This guide covers how to create backups of your Wild Cloud applications and cluster configuration.

Overview

Wild Cloud's backup system creates backups using native tools for each data type:

  • PostgreSQL databases: pg_dump in custom compressed format
  • MySQL databases: mysqldump with gzip compression
  • Persistent volumes: Longhorn native backup API
  • Configuration: tar.gz archives of manifests, config, and secrets

Backups are stored at a configured destination (S3, Azure Blob, NFS, or local filesystem) and tracked via recovery plans that coordinate the full backup-restore lifecycle.

Prerequisites

Before making backups, ensure you have:

  1. A backup destination configured — S3 bucket, Azure container, NFS share, or local path
  2. Longhorn backup target configured if backing up persistent volumes
  3. kubectl access to your cluster

Configuring Backup Destination

Web UI

Navigate to Backups and click Settings to configure your backup destination and retention policy.

CLI

Backup configuration is stored in your instance's config.yaml under the backup: section.
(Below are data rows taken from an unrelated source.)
Lemma read_all_total fuel : forall m s c segs, settled Inv (length (concat segs) + m) s c -> Forall (λ x, x <> []) segs ->
  (length (concat segs) <= fuel)%nat ->
  exists s' oc, read_all oe processCommand fuel s c segs = Ret (s', oc) /\ (forall c', oc = Some c' -> settled Inv m s' c').
Proof.
  induction fuel as [|fuel IH]; intros m s c segs Hs Hsegs Hf.
  all: destruct segs as [|x segs]; [exists s, (Some c); split; [done|by intros ? [= <-]]|].
  { pose proof (concat_nonempty (x :: segs) Hsegs ltac:(done)). lia. }
  destruct (read_total oe Hoe processCommand Inv (λ _ _, True) ltac:(done) ltac:(done) m s c (x :: segs) Hs I Hsegs ltac:(done))
    as (s1 & oc & segs' & E & Hs1 & Hlt & Hset).
  cbn [read_all]. rewrite E. cbn [mbind cres_bind]. destruct oc as [c1|]; [|by exists s1, None].
  apply IH; [by apply Hset|done|lia].
Qed.

(** A client between requests. *)
Record fresh_client (c : prezClient) : Prop := {
  fc_open : has_flag c PREZ_CLOSE_AFTER_REPLY = false;
  fc_inp : exists k, inp c = mkInput [] 0 0 (-1) [] k;
}.

End Whole.

(** ** An example *)

(** A command layer that answers every request with OK. *)
Definition always_ok (oe : oenv) (s : unit) (c : prezClient) : cres (unit * prezClient * Z) :=
  c ← addReply oe c shared_ok; mret (s, c, PREZ_OK).

Definition ok_inv (n : nat) (s : unit) (c : prezClient) : Prop :=
  ready (3 * (Z.of_nat n + 1)) (200 * (Z.of_nat n + 1)) c /\ has_flag c PREZ_BLOCKED = false.

#[local] Instance always_ok_total : TotalExecutor (always_ok ex_oenv) ok_inv.
Proof.
  constructor.
  - intros n s c [R _] _. eapply ready_le; [exact R|lia|lia].
  - by intros n s c [_ Hb].
  - by intros n s c [(_ & _ & O & _) _].
  - intros n s c i [R Hb]. split; [exact R|exact Hb].
  - intros n s c [R Hb]. split; [|done]. eapply ready_le; [exact R|lia|lia].
  - intros n s c [R Hb] _. destruct (rop_spec ex_oenv c (TObj shared_ok) ex_oenv_ok) as (c' & E & Q); [done| |].
    { eapply ready_le; [exact R|lia|cbn; lia]. }
    change (addReply ex_oenv c shared_ok = Ret c') in E. exists s, c'. unfold always_ok.
    assert (kept c c') as Hk by (apply (emit_kept ex_oenv c (getDecodedObject shared_ok)); by rewrite <- addReply_emit).
    rewrite E. split; [done|]. split; [|split; [|done]].
    + split; [|by rewrite (qu_flag _ _ _ _ Q)]. eapply queued_ready; [exact Q|]. eapply ready_le; [exact R|lia|cbn; lia].
    + by rewrite (qu_inp _ _ _ _ Q).
Qed.

(** Two requests, an argument that never comes, and then nonsense. *)
Definition ex_bytes : list bytes := [lit "ping" ++ [13; 10]; lit "*2" ++ [13; 10; 36; 49]; [13; 10; 97; 13; 10]; lit "x" ++ [13; 10; 0; 255]].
Credentials are stored in secrets.yaml.

Example configuration:

# config.yaml
backup:
  destination:
    type: "s3"  # "s3", "azure", "nfs", or "local"
    s3:
      bucket: "my-backups"
      region: "us-east-1"
      endpoint: "minio.example.com"  # Optional, for S3-compatible services
  retention:
    daily: 7
    weekly: 4
    monthly: 6
    yearly: 1
# secrets.yaml
backup:
  s3:
    accessKeyId: "..."
    secretAccessKey: "..."

Supported Destinations

Destination Config Fields Notes
local path Default: instances/{instance}/backups
s3 bucket, region, endpoint, accessKeyId, secretAccessKey Supports S3-compatible services like MinIO
azure container, storageAccount, accessKey Azure Blob Storage
nfs server, path, mountPoint, mountOptions Auto-recovers stale mounts

Making Backups

Single App Backup

Web UI: Navigate to Backups > [app] and click Backup Now.

CLI:

# Backup a single app
wild backup start gitea

# Shorthand
wild backup gitea

All Apps Backup

CLI:

# Backup all deployed apps
wild backup all

Cluster Config Backup

Cluster config backups archive the credentials and secrets not tracked in git — kubeconfig, talosconfig, config.yaml, secrets.yaml, and Talos generated configs.
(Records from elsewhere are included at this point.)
(* ===== verification/Keyspace.v ===== *)
(** * db.c and prez.c: the data set and its commands

    The C level interface of the data set in src/src/db.c, on the hash table of Dict.v, and
    the commands GET and SET of src/src/prez.c.  A command runs for a client, or for a
    replicated entry of the log, when the client is NULL.  Objects are values: reference
    counts are not modelled.  The state of the server around the data set is abstract here;
    CONFIG, which works on it, is in Config.v. *)

From Stdlib Require Import ZArith Lia.
From stdpp Require Import base tactics numbers list gmap strings.
From S2P Require Import Prelude Util Object Dict DictTypes Client Request.

Local Open Scope Z_scope.

(** [server.db[0].dict] and the counters of lookups. *)
Record keyspace := mkKeyspace {
  db_dict : dict (K := bytes) (V := robj);
  stat_keyspace_hits : Z;
  stat_keyspace_misses : Z;
}.

Definition set_dict (db : keyspace) (d : dict (K := bytes) (V := robj)) : keyspace :=
  mkKeyspace d (stat_keyspace_hits db) (stat_keyspace_misses db).

(** ** The interface of the data set *)

Definition lookupKey (db : keyspace) (key : robj) : cres (keyspace * option robj) :=
  '(d, o) ← dictFind dictSdsHash (db_dict db) (obj_sds key);
  mret (set_dict db d, o).

Definition lookupKeyRead (db : keyspace) (key : robj) : cres (keyspace * option robj) :=
  '(db, o) ← lookupKey db key;
  match o with
  | None => mret (mkKeyspace (db_dict db) (stat_keyspace_hits db) (stat_keyspace_misses db + 1), o)
  | Some _ => mret (mkKeyspace (db_dict db) (stat_keyspace_hits db + 1) (stat_keyspace_misses db), o)
  end.

Definition lookupKeyWrite : keyspace -> robj -> cres (keyspace * option robj) := lookupKey.

(** The global [dict_can_resize] is 1 in this server. *)
Definition dbAdd (db : keyspace) (key val : robj) : cres keyspace :=
  '(d, retval) ← dictAdd dictSdsHash true (db_dict db) (obj_sds key) val;
  _ ← prez_assert (retval =? PREZ_OK);
  mret (set_dict db d).

Definition dbOverwrite (db : keyspace) (key val : robj) : cres keyspace :=
  '(d, de) ← dictFind dictSdsHash (db_dict db) (obj_sds key);
  _ ← prez_assert (match de with Some _ => true | None => false end);
  '(d, _) ← dictReplace dictSdsHash true d (obj_sds key) val;
  mret (set_dict db d).

Definition setKey (db : keyspace) (key val : robj) : cres keyspace :=
  '(db, o) ← lookupKeyWrite db key;
  match o with
  | None => dbAdd db key val
  | Some _ => dbOverwrite db key val
  end.

Definition dbExists (db : keyspace) (key : robj) : cres (keyspace * bool) :=
  '(d, o) ← dictFind dictSdsHash (db_dict db) (obj_sds key);
  mret (set_dict db d, match o with Some _ => true | None => false end).

Definition dbDelete (db : keyspace) (key : robj) : cres (keyspace * Z) :=
  '(d, r) ← dictDelete dictSdsHash (db_dict db) (obj_sds key);
  mret (set_dict db d, if r =? DICT_OK then 1 else 0).

(** ** The data set is a finite map *)

Definition db_rep (db : keyspace) (m : gmap bytes robj) : Prop := rep dictSdsHash (db_dict db) m.

Lemma lookupKey_spec db m key : db_rep db m ->
  exists db', lookupKey db key = Ret (db', m !! obj_sds key) /\ db_rep db' m.
Proof.
  intros Hr. unfold lookupKey. destruct (dictFind_spec dictSdsHash _ m (obj_sds key) Hr) as (d' & -> & R').
  eexists. split; [done|exact R'].
Qed.

Lemma lookupKeyRead_spec db m key : db_rep db m ->
  exists db', lookupKeyRead db key = Ret (db', m !! obj_sds key) /\ db_rep db' m.
Proof.
  intros Hr. unfold lookupKeyRead. destruct (lookupKey_spec db m key Hr) as (db' & -> & R').
  cbn [mbind cres_bind]. destruct (m !! obj_sds key); (eexists; split; [done|exact R']).
Qed.

Lemma setKey_spec db m key val : db_rep db m -> (base.size m <= Z.to_nat (2 ^ 29))%nat ->
  exists db', setKey db key val = Ret db' /\ db_rep db' (<[obj_sds key := val]> m).
Proof.
  intros Hr Hs. unfold setKey, lookupKeyWrite. destruct (lookupKey_spec db m key Hr) as (db1 & -> & R1).
  cbn [mbind cres_bind]. destruct (m !! obj_sds key) as [v|] eqn:E.
  - unfold dbOverwrite. destruct (dictFind_spec dictSdsHash _ m (obj_sds key) R1) as (d2 & -> & R2).
    cbn [mbind cres_bind]. rewrite E. cbn [prez_assert mbind cres_bind].
    destruct (dictReplace_spec dictSdsHash true d2 m (obj_sds key) val R2 Hs) as (d3 & -> & R3).
    eexists. split; [done|exact R3].
  - unfold dbAdd. destruct (dictAdd_spec dictSdsHash true (db_dict db1) m (obj_sds key) val R1 Hs) as (d2 & -> & R2 & _).
    rewrite E in *. cbn [mbind cres_bind]. eexists. split; [done|exact R2].
Qed.

Lemma dbDelete_spec db m key : db_rep db m ->
  exists db', dbDelete db key = Ret (db', if m !! obj_sds key then 1 else 0) /\ db_rep db' (delete (obj_sds key) m).
Proof.
  intros Hr. unfold dbDelete. destruct (dictDelete_spec dictSdsHash _ m (obj_sds key) Hr) as (d' & -> & R').
  eexists. split; [by destruct (m !! obj_sds key)|exact R'].
Qed.

(** ** Commands *)

(** [addReply] does nothing for a NULL client. *)
Definition addReply_opt (oe : oenv) (c : option prezClient) (o : robj) : cres (option prezClient) :=
  match c with
  | None => mret None
  | Some c => c ← addReply oe c o; mret (Some c)
  end.

Definition setGenericCommand (oe : oenv) (db : keyspace) (c : option prezClient) (key val : robj)
    : cres (keyspace * option prezClient) :=
  db ← setKey db key val;
  c ← addReply_opt oe c shared_ok;
  mret (db, c).

Definition lookupKeyReadOrReply (oe : oenv) (db : keyspace) (c : option prezClient) (key reply : robj)
    : cres (keyspace * option prezClient * option robj) :=
  '(db, o) ← lookupKeyRead db key;
  match o with
  | None => c ← addReply_opt oe c reply; mret (db, c, None)
  | Some o => mret (db, c, Some o)
  end.

Definition lookupKeyWriteOrReply (oe : oenv) (db : keyspace) (c : option prezClient) (key reply : robj)
    : cres (keyspace * option prezClient * option robj) :=
  '(db, o) ← lookupKeyWrite db key;
  match o with
  | None => c ← addReply_opt oe c reply; mret (db, c, None)
  | Some o => mret (db, c, Some o)
  end.

(** The key comes from the client itself, which must not be NULL; the value of every key is
    a string, so the test of the type always succeeds. *)
Definition getGenericCommand (oe : oenv) (db : keyspace) (c : option prezClient)
    : cres (keyspace * option prezClient * Z) :=
  c0 ← of_ptr c;
  key ← of_ptr (argv (inp c0) !! 1%nat);
  '(db, c, o) ← lookupKeyReadOrReply oe db c key shared_nullbulk;
  match o with
  | None => mret (db, c, PREZ_OK)
  | Some o => c ← of_ptr c; c ← addReplyBulk oe c o; mret (db, Some c, PREZ_OK)
  end.

Definition getCommand (oe : oenv) (db : keyspace) (c : option prezClient) (argv : list robj)
    : cres (keyspace * option prezClient) :=
  '(db, c, _) ← getGenericCommand oe db c;
  mret (db, c).

(** After the error reply for a wrong number of arguments the command is run all the same. *)
Definition setCommand (oe : oenv) (db : keyspace) (c : option prezClient) (argv : list robj)
    : cres (keyspace * option prezClient) :=
  c ← (if negb (Z.of_nat (length argv) =? 3) then addReply_opt oe c shared_syntaxerr else mret c);
  key ← of_ptr (argv !! 1%nat);
  val ← of_ptr (argv !! 2%nat);
  setGenericCommand oe db c key val.

(** The state of a server holds its data set; CONFIG works on the rest of it. *)
Class HasKeyspace (W : Type) := {
  w_db : W -> keyspace;
  w_set_db : W -> keyspace -> W;
  w_db_set w k : w_db (w_set_db w k) = k;
}.

Section Commands.
Context {W : Type} `{!HasKeyspace W}.
Context (configCommand : oenv -> W -> option prezClient -> list robj -> cres (W * option prezClient)).

(** A command of the data set. *)
Definition on_db (f : keyspace -> cres (keyspace * option prezClient)) (w : W) : cres (W * option prezClient) :=
  '(db, c) ← f (w_db w); mret (w_set_db w db, c).

(** [cmd->proc(c,argv,argc)] *)
Definition run_proc (oe : oenv) (p : prezCommandProc) (w : W) (c : option prezClient) (argv : list robj)
    : cres (W * option prezClient) :=
  match p with
  | getCommand_proc => on_db (λ db, getCommand oe db c argv) w
  | setCommand_proc => on_db (λ db, setCommand oe db c argv) w
  | configCommand_proc => configCommand oe w c argv
  end.

Definition call (oe : oenv) (w : W) (c : prezClient) : cres (W * prezClient) :=
  match cmd (inp c) with
  | None => mret (w, resetClient c)
  | Some k =>
      '(w, oc) ← run_proc oe (cmd_proc k) w (Some c) (argv (inp c));
      c ← of_ptr oc;
      mret (w, resetClient c)
  end.

(** ** GET and SET *)

(** The size of the largest map the tables hold. *)
Definition fits (m : gmap bytes robj) : Prop := (base.size m <= Z.to_nat (2 ^ 29))%nat.

(** The values of a map can be printed. *)
Definition values_ok (m : gmap bytes robj) : Prop :=
  map_Forall (λ _ o, obj_ok o /\ Z.of_nat (length (reply_text o)) < 2 ^ 63) m.

(** The answer to GET. *)
Definition get_text (m : gmap bytes robj) (key : bytes) : bytes :=
  match m !! key with None => lit "$-1" ++ CRLF | Some o => bulk (reply_text o) end.

Lemma queued_replied k t c c' : queued k t c c' -> k <= 3 -> replied t c c'.
Proof.
  intros [? Ei F ? ? ? ?] Hk. constructor; try done; [by apply F|by apply F|by rewrite Ei|]. lia.
Qed.

Lemma call_get oe w m c g k : oenv_ok oe -> db_rep (w_db w) m -> values_ok m ->
  cmd (inp c) = Some cmd_get -> argv (inp c) = [g; k] ->
  ready 3 (Z.of_nat (length (get_text m (obj_sds k)))) c ->
  exists db' c', call oe w c = Ret (w_set_db w db', resetClient c') /\ db_rep db' m /\ replied (get_text m (obj_sds k)) c c'.
Proof.
  intros E Hr Hv Hc Ha R. unfold call. rewrite Hc. cbn [cmd_proc cmd_get run_proc]. unfold on_db, getCommand, getGenericCommand, lookupKeyReadOrReply.
  cbn [of_ptr mbind cres_bind]. rewrite Ha. cbn [lookup list_lookup of_ptr mbind cres_bind].
  destruct (lookupKeyRead_spec (w_db w) m k Hr) as (db' & -> & R'). cbn [mbind cres_bind]. unfold get_text in *.
  destruct (m !! obj_sds k) as [o|] eqn:Eo.
  - destruct (rop_spec oe c (TBulk o) E) as (c' & Ec & Q); [by apply (Hv (obj_sds k))|done|].
    change (run_rop oe c (TBulk o)) with (addReplyBulk oe c o) in Ec.
    cbn [mbind cres_bind mret cres_ret of_ptr]. rewrite Ec. cbn [mbind cres_bind].
    exists db', c'. split_and!; [done|done|]. by eapply queued_replied.
  - destruct (rop_spec oe c (TObj shared_nullbulk) E) as (c' & Ec & Q); [done|done|].
    change (run_rop oe c (TObj shared_nullbulk)) with (addReply oe c shared_nullbulk) in Ec.
    cbn [mbind cres_bind mret cres_ret addReply_opt]. rewrite Ec. cbn [mbind cres_bind].
    exists db', c'. split_and!; [done|done|]. by eapply queued_replied.
Qed.

(** The answer to a SET with [n] words: one with more than three is reported, and run. *)
Definition set_text (n : nat) : bytes :=
  (if (n =? 3)%nat then [] else lit "-ERR syntax error" ++ CRLF) ++ lit "+OK" ++ CRLF.

Lemma call_set oe w m c s k v rest : oenv_ok oe -> db_rep (w_db w) m -> fits m ->
  cmd (inp c) = Some cmd_set -> argv (inp c) = s :: k :: v :: rest -> ready 6 24 c ->
  exists db' c', call oe w c = Ret (w_set_db w db', resetClient c') /\ db_rep db' (<[obj_sds k := v]> m)
    /\ queued 6 (set_text (3 + length rest)) c c'.
Proof.
  intros E Hr Hf Hc Ha R. unfold call. rewrite Hc. cbn [cmd_proc cmd_set run_proc]. unfold on_db, setCommand. rewrite Ha.
  assert (exists c1, (if negb (Z.of_nat (length (s :: k :: v :: rest)) =? 3) then addReply_opt oe (Some c) shared_syntaxerr
      else mret (Some c)) = Ret (Some c1)
    /\ queued 3 (if (3 + length rest =? 3)%nat then [] else lit "-ERR syntax error" ++ CRLF) c c1) as (c1 & -> & Q1).
  { destruct rest as [|x rest].
    - exists c. split; [done|]. destruct R as (? & ? & ? & ?). constructor; try done; cbn; rewrite ?app_nil_r; try done. lia.
    - rewrite (proj2 (Z.eqb_neq _ _)) by (cbn; lia). cbn [negb Nat.eqb Nat.add length addReply_opt].
      destruct (rop_spec oe c (TObj shared_syntaxerr) E) as (c' & Ec & Q); [done|eapply ready_le; [exact R|lia|cbn; lia]|].
      change (run_rop oe c (TObj shared_syntaxerr)) with (addReply oe c shared_syntaxerr) in Ec. rewrite Ec. by exists c'. }
  cbn [mbind cres_bind mret cres_ret lookup list_lookup of_ptr]. unfold setGenericCommand.
  destruct (setKey_spec (w_db w) m k v Hr Hf) as (db' & -> & R'). cbn [mbind cres_bind addReply_opt].
  destruct (rop_spec oe c1 (TObj shared_ok) E) as (c' & Ec & Q); [done| |].
  { eapply queued_ready; [exact Q1|]. eapply ready_le; [exact R|lia|]. destruct (_ =? _)%nat; cbn; lia. }
  change (run_rop oe c1 (TObj shared_ok)) with (addReply oe c1 shared_ok) in Ec. rewrite Ec. cbn [mbind cres_bind].
  exists db', c'. split_and!; [done|done|]. exact (queued_trans 3 3 _ _ _ _ _ Q1 Q).
Qed.

(** SET for an entry of the log. *)
Lemma apply_set oe w m s k v rest : db_rep (w_db w) m -> fits m ->
  exists db', run_proc oe setCommand_proc w None (s :: k :: v :: rest) = Ret (w_set_db w db', None)
    /\ db_rep db' (<[obj_sds k := v]> m).
Proof.
  intros Hr Hf. cbn [run_proc]. unfold on_db, setCommand.
  replace (if negb _ then _ else _) with (Ret (A := option prezClient) None) by (by destruct (negb _)).
  cbn [mbind cres_bind mret cres_ret lookup list_lookup of_ptr].
  unfold setGenericCommand. destruct (setKey_spec (w_db w) m k v Hr Hf) as (db' & -> & R'). by exists db'.
Qed.
End Commands.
Web UI: Navigate to Backups and click Backup on the Cluster Config row.

CLI / API:

curl -X POST http://localhost:5055/api/v1/instances/{instance}/backup/cluster

What Gets Backed Up

Application Backups

The backup system auto-discovers what to back up based on each app's manifest:

Component Tool Format Storage Key
PostgreSQL database pg_dump Custom binary (compression level 9) + globals SQL postgres/{instance}/{app}/{timestamp}.dump
MySQL database mysqldump Gzip-compressed SQL mysql/{instance}/{app}/{timestamp}.sql.gz
Persistent volumes Longhorn native API Longhorn backup format Stored in Longhorn backup target
App config & manifests tar + gzip tar.gz archive config/{instance}/{app}/{timestamp}.tar.gz

Cache volumes (names containing -cache or -tmp) and cache databases (Redis, Memcached) are automatically excluded.

Cluster Config Backups

File Purpose
kubeconfig Kubernetes API credentials
config.yaml Full instance configuration
secrets.yaml App secrets (database passwords, API keys)
talos/generated/talosconfig Talos API credentials
talos/generated/controlplane.yaml Control plane node config
talos/generated/worker.yaml Worker node config
talos/generated/secrets.yaml Talos bootstrap secrets (cluster identity)

Storage key: cluster-config/{instance}/{timestamp}.tar.gz

Discovering Backup Resources

Before backing up for the first time, you can discover what persistent data an app has:

wild backup discover gitea

This analyzes the app's manifest and kustomize resources to find databases and PVCs, showing what will be backed up and what will be skipped.

Scheduled Backups

Creating a Schedule

Web UI: Navigate to Backups > [app] and click Schedule.

CLI:

# Daily backup at 2 AM
wild backup schedule create gitea --frequency daily --time 02:00

# Weekly backup on Sunday at 3 AM
wild backup schedule create gitea --frequency weekly --time 03:00 --day-of-week 0

# Monthly backup on the 1st at midnight
wild backup schedule create gitea --frequency monthly --time 00:00 --day-of-month 1

Managing Schedules

# List all schedules
wild backup schedule list

# Enable/disable a schedule
wild backup schedule enable <schedule-id>
wild backup schedule disable <schedule-id>

# Manually trigger a schedule
wild backup schedule run <schedule-id>

# Delete a schedule
wild backup schedule delete <schedule-id>

Retention is enforced automatically after each scheduled backup completes.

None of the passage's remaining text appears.